= Your goal =
Retype all of the records shown beneath this task, exactly as they stand.
━━━ Data provided ━━━
(* ===== verification/SocketSystem.v ===== *)
(** The socket server and the threads that call it: every order of their steps.

    A state is the server with the requests that are on their way to its pipe.  A step
    is an iteration of the socket thread, a call of one of the functions of
    skynet-src/socket_server.c up to its request, or the request's way into the
    pipe. *)

From S2P Require Import Prelude Bytes State Socket SocketServer SocketBuffer SocketStream SocketInv.
#[local] Set Default Proof Using "Type*".
Local Open Scope Z_scope.
Local Open Scope st_scope.

(** ** Calls *)

(** With the caller's package: a block that is not in use yet. *)
Inductive call :=
| CConnect (opaque : Z) (addr : string) (port : Z)
| CListen (opaque : Z) (addr : string) (port backlog : Z)
| CBind (opaque fd : Z)
| CUdp (opaque : Z) (addr : option string) (port : Z)
| CSend (id p sz : Z) (o : object)
| CSendLow (id p sz : Z) (o : object)
| CUdpSend (id : Z) (address : list Z) (p sz : Z) (o : object)
| CUdpConnect (id : Z) (addr : string) (port : Z)
| CClose (opaque id : Z)
| CShutdown (opaque id : Z)
| CStart (opaque id : Z)
| CNodelay (id : Z)
| CExit
| CUpdatetime (time : Z)
| CInfo.

Section world.
Context {K : Type} `{LawfulKernel K}.
Context (junk : Z -> socket).
Implicit Types (ss : socket_server K) (e : env K) (s : socket).

Definition give (p : Z) (o : object) : ST (socket_server K) unit := sys (modify (fun e => set_mem (<[p := o]> (e_mem e)) e)).
(** A thread that waits keeps its package and tries again later. *)
Definition with_package (p : Z) (o : object) (m : ST (socket_server K) called) : ST (socket_server K) called :=
  give p o ;;;
  r <- m ;;
  match r with
  | Spin => sys (modify (fun e => set_mem (delete p (e_mem e)) e)) ;;; ret Spin
  | Done _ _ => ret r
  end.

Definition run_call (c : call) : ST (socket_server K) called :=
  match c with
  | CConnect opaque addr port => socket_server_connect junk opaque addr port
  | CListen opaque addr port backlog => socket_server_listen junk opaque addr port backlog
  | CBind opaque fd => socket_server_bind junk opaque fd
  | CUdp opaque addr port => socket_server_udp junk opaque addr port
  | CSend id p sz o => with_package p o (socket_server_send junk id p sz)
  | CSendLow id p sz o => with_package p o (socket_server_send_lowpriority junk id p sz)
  | CUdpSend id address p sz o => with_package p o (socket_server_udp_send junk id address p sz)
  | CUdpConnect id addr port => socket_server_udp_connect junk id addr port
  | CClose opaque id => socket_server_close opaque id
  | CShutdown opaque id => socket_server_shutdown opaque id
  | CStart opaque id => socket_server_start opaque id
  | CNodelay id => socket_server_nodelay id
  | CExit => socket_server_exit
  | CUpdatetime time => socket_server_updatetime time ;;; ret (Done 0 None)
  | CInfo => _ <- socket_server_info junk ;; ret (Done 0 None)
  end.

(** ** The states *)

Definition world : Type := socket_server K * list request.
Inductive op := OPoll | OCall (c : call) | OWrite (n : nat).

(** A call leaves at most one request on its way. *)
Definition issued (r : called) : list request := match r with Done _ (Some q) => [q] | _ => [] end.
Definition do_op (o : op) (w : world) : option world :=
  let '(ss, fl) := w in
  match o with
  | OPoll => '(_, ss') ← poll_step junk ss; Some (ss', fl)
  | OCall c => '(r, ss') ← run_call c ss; Some (ss', fl ++ issued r)
  | OWrite n =>
    match fl !! n with
    | Some q => '(_, ss') ← send_request q ss; Some (ss', take n fl ++ drop (S n) fl)
    | None => Some w
    end
  end.

(** What callers keep to: packages are blocks of their own, an object with low
    priority has its bytes at its own address; nothing is sent to a socket that is
    only reserved, and only ids that were returned are closed. *)
Definition reserved_now ss id : Prop :=
  exists s, sv_slot ss !! HASH_ID id = Some s /\ s_type s = SOCKET_TYPE_RESERVE /\ s_id s = id.
Definition package_fits ss (p sz : Z) (o : object) (high : bool) : Prop :=
  e_mem (sv_env ss) !! p = None /\ pkg_ok (e_soi (sv_env ss)) p sz o /\ (high = false -> ob_base o = p).
Definition returned ss (fl : list request) id : Prop := id <= sv_alloc_id ss /\ id ∉ opens fl.
Definition call_allowed (c : call) (w : world) : Prop :=
  let '(ss, fl) := w in
  match c with
  | CSend id p sz o => package_fits ss p sz o true /\ ~ reserved_now ss id
  | CSendLow id p sz o => package_fits ss p sz o false /\ ~ reserved_now ss id
  | CUdpSend id _ p sz o => package_fits ss p sz o true /\ ~ reserved_now ss id
  | CClose _ id | CShutdown _ id => returned ss fl id
  | _ => True
  end.
(** The ids do not wrap around. *)
Definition allowed (o : op) (w : world) : Prop :=
  room w.1 /\ match o with OCall c => call_allowed c w | _ => True end.

(** The server as it is created, and with the interface for objects if [user]. *)
Definition initial (user : bool) (time : Z) (k : K) : world :=
  let ss := socket_server_create time k ∅ in
  (if user then match socket_server_userobject ss with Some (_, ss') => ss' | None => ss end else ss, []).
Inductive reach (w0 : world) : world -> Prop :=
| reach_refl : reach w0 w0
| reach_step o w w' : reach w0 w -> allowed o w -> do_op o w = Some w' -> reach w0 w'.

(** ** The invariant *)

(** In the pipe no request closes what a later one opens. *)
Fixpoint ordered (l : list request) : Prop :=
  match l with [] => True | r :: l => (forall id, id ∈ closes [r] -> id ∉ opens l) /\ ordered l end.

Record sound ss (fl : list request) : Prop := {
  sd_inv : inv ss (pkgs (sv_pipe ss ++ fl)) (sends (sv_pipe ss ++ fl)) (opens (sv_pipe ss ++ fl));
  sd_evs : evs ss;
  sd_order : ordered (sv_pipe ss);
  sd_out id : id ∈ closes (sv_pipe ss ++ fl) -> id ∉ opens fl;
  sd_bound id : id ∈ closes (sv_pipe ss ++ fl) -> id <= sv_alloc_id ss
}.

Lemma ordered_app l r : ordered l -> (forall id, id ∈ closes l -> id ∉ opens [r]) -> ordered (l ++ [r]).
Proof.
  induction l as [|q l IH]; intros Ho Hr; cbn [app ordered]; [split; [by intros id _ ?%not_elem_of_nil|done]|].
  destruct Ho as [Hq Ho]. split.
  - intros id Hid. unfold opens. rewrite omap_app. intros [?|?]%elem_of_app; [by apply (Hq id)|]. apply (Hr id); [|done].
    unfold closes in *. cbn in *. destruct (close_id q); [|by apply not_elem_of_nil in Hid]. apply list_elem_of_singleton in Hid as ->. by left.
  - apply IH; [done|]. intros id Hid. apply Hr. unfold closes in *. cbn. destruct (close_id q); [by right|done].
Qed.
━━━
= Task response =
(* ===== verification/SocketSystem.v ===== *)
(** The socket server and the threads that call it: every order of their steps.

    A state is the server with the requests that are on their way to its pipe.  A step
    is an iteration of the socket thread, a call of one of the functions of
    skynet-src/socket_server.c up to its request, or the request's way into the
    pipe. *)

From S2P Require Import Prelude Bytes State Socket SocketServer SocketBuffer SocketStream SocketInv.
#[local] Set Default Proof Using "Type*".
Local Open Scope Z_scope.
Local Open Scope st_scope.

(** ** Calls *)

(** With the caller's package: a block that is not in use yet. *)
Inductive call :=
| CConnect (opaque : Z) (addr : string) (port : Z)
| CListen (opaque : Z) (addr : string) (port backlog : Z)
| CBind (opaque fd : Z)
| CUdp (opaque : Z) (addr : option string) (port : Z)
| CSend (id p sz : Z) (o : object)
| CSendLow (id p sz : Z) (o : object)
| CUdpSend (id : Z) (address : list Z) (p sz : Z) (o : object)
| CUdpConnect (id : Z) (addr : string) (port : Z)
| CClose (opaque id : Z)
| CShutdown (opaque id : Z)
| CStart (opaque id : Z)
| CNodelay (id : Z)
| CExit
| CUpdatetime (time : Z)
| CInfo.

Section world.
Context {K : Type} `{LawfulKernel K}.
Context (junk : Z -> socket).
Implicit Types (ss : socket_server K) (e : env K) (s : socket).

Definition give (p : Z) (o : object) : ST (socket_server K) unit := sys (modify (fun e => set_mem (<[p := o]> (e_mem e)) e)).
(** A thread that waits keeps its package and tries again later. *)
Definition with_package (p : Z) (o : object) (m : ST (socket_server K) called) : ST (socket_server K) called :=
  give p o ;;;
  r <- m ;;
  match r with
  | Spin => sys (modify (fun e => set_mem (delete p (e_mem e)) e)) ;;; ret Spin
  | Done _ _ => ret r
  end.

Definition run_call (c : call) : ST (socket_server K) called :=
  match c with
  | CConnect opaque addr port => socket_server_connect junk opaque addr port
  | CListen opaque addr port backlog => socket_server_listen junk opaque addr port backlog
  | CBind opaque fd => socket_server_bind junk opaque fd
  | CUdp opaque addr port => socket_server_udp junk opaque addr port
  | CSend id p sz o => with_package p o (socket_server_send junk id p sz)
  | CSendLow id p sz o => with_package p o (socket_server_send_lowpriority junk id p sz)
  | CUdpSend id address p sz o => with_package p o (socket_server_udp_send junk id address p sz)
  | CUdpConnect id addr port => socket_server_udp_connect junk id addr port
  | CClose opaque id => socket_server_close opaque id
  | CShutdown opaque id => socket_server_shutdown opaque id
  | CStart opaque id => socket_server_start opaque id
  | CNodelay id => socket_server_nodelay id
  | CExit => socket_server_exit
  | CUpdatetime time => socket_server_updatetime time ;;; ret (Done 0 None)
  | CInfo => _ <- socket_server_info junk ;; ret (Done 0 None)
  end.

(** ** The states *)

Definition world : Type := socket_server K * list request.
Inductive op := OPoll | OCall (c : call) | OWrite (n : nat).

(** A call leaves at most one request on its way. *)
Definition issued (r : called) : list request := match r with Done _ (Some q) => [q] | _ => [] end.
Definition do_op (o : op) (w : world) : option world :=
  let '(ss, fl) := w in
  match o with
  | OPoll => '(_, ss') ← poll_step junk ss; Some (ss', fl)
  | OCall c => '(r, ss') ← run_call c ss; Some (ss', fl ++ issued r)
  | OWrite n =>
    match fl !! n with
    | Some q => '(_, ss') ← send_request q ss; Some (ss', take n fl ++ drop (S n) fl)
    | None => Some w
    end
  end.

(** What callers keep to: packages are blocks of their own, an object with low
    priority has its bytes at its own address; nothing is sent to a socket that is
    only reserved, and only ids that were returned are closed. *)
Definition reserved_now ss id : Prop :=
  exists s, sv_slot ss !! HASH_ID id = Some s /\ s_type s = SOCKET_TYPE_RESERVE /\ s_id s = id.
Definition package_fits ss (p sz : Z) (o : object) (high : bool) : Prop :=
  e_mem (sv_env ss) !! p = None /\ pkg_ok (e_soi (sv_env ss)) p sz o /\ (high = false -> ob_base o = p).
Definition returned ss (fl : list request) id : Prop := id <= sv_alloc_id ss /\ id ∉ opens fl.
Definition call_allowed (c : call) (w : world) : Prop :=
  let '(ss, fl) := w in
  match c with
  | CSend id p sz o => package_fits ss p sz o true /\ ~ reserved_now ss id
  | CSendLow id p sz o => package_fits ss p sz o false /\ ~ reserved_now ss id
  | CUdpSend id _ p sz o => package_fits ss p sz o true /\ ~ reserved_now ss id
  | CClose _ id | CShutdown _ id => returned ss fl id
  | _ => True
  end.
(** The ids do not wrap around. *)
Definition allowed (o : op) (w : world) : Prop :=
  room w.1 /\ match o with OCall c => call_allowed c w | _ => True end.

(** The server as it is created, and with the interface for objects if [user]. *)
Definition initial (user : bool) (time : Z) (k : K) : world :=
  let ss := socket_server_create time k ∅ in
  (if user then match socket_server_userobject ss with Some (_, ss') => ss' | None => ss end else ss, []).
Inductive reach (w0 : world) : world -> Prop :=
| reach_refl : reach w0 w0
| reach_step o w w' : reach w0 w -> allowed o w -> do_op o w = Some w' -> reach w0 w'.

(** ** The invariant *)

(** In the pipe no request closes what a later one opens. *)
Fixpoint ordered (l : list request) : Prop :=
  match l with [] => True | r :: l => (forall id, id ∈ closes [r] -> id ∉ opens l) /\ ordered l end.

Record sound ss (fl : list request) : Prop := {
  sd_inv : inv ss (pkgs (sv_pipe ss ++ fl)) (sends (sv_pipe ss ++ fl)) (opens (sv_pipe ss ++ fl));
  sd_evs : evs ss;
  sd_order : ordered (sv_pipe ss);
  sd_out id : id ∈ closes (sv_pipe ss ++ fl) -> id ∉ opens fl;
  sd_bound id : id ∈ closes (sv_pipe ss ++ fl) -> id <= sv_alloc_id ss
}.

Lemma ordered_app l r : ordered l -> (forall id, id ∈ closes l -> id ∉ opens [r]) -> ordered (l ++ [r]).
Proof.
  induction l as [|q l IH]; intros Ho Hr; cbn [app ordered]; [split; [by intros id _ ?%not_elem_of_nil|done]|].
  destruct Ho as [Hq Ho]. split.
  - intros id Hid. unfold opens. rewrite omap_app. intros [?|?]%elem_of_app; [by apply (Hq id)|]. apply (Hr id); [|done].
    unfold closes in *. cbn in *. destruct (close_id q); [|by apply not_elem_of_nil in Hid]. apply list_elem_of_singleton in Hid as ->. by left.
  - apply IH; [done|]. intros id Hid. apply Hr. unfold closes in *. cbn. destruct (close_id q); [by right|done].
Qed.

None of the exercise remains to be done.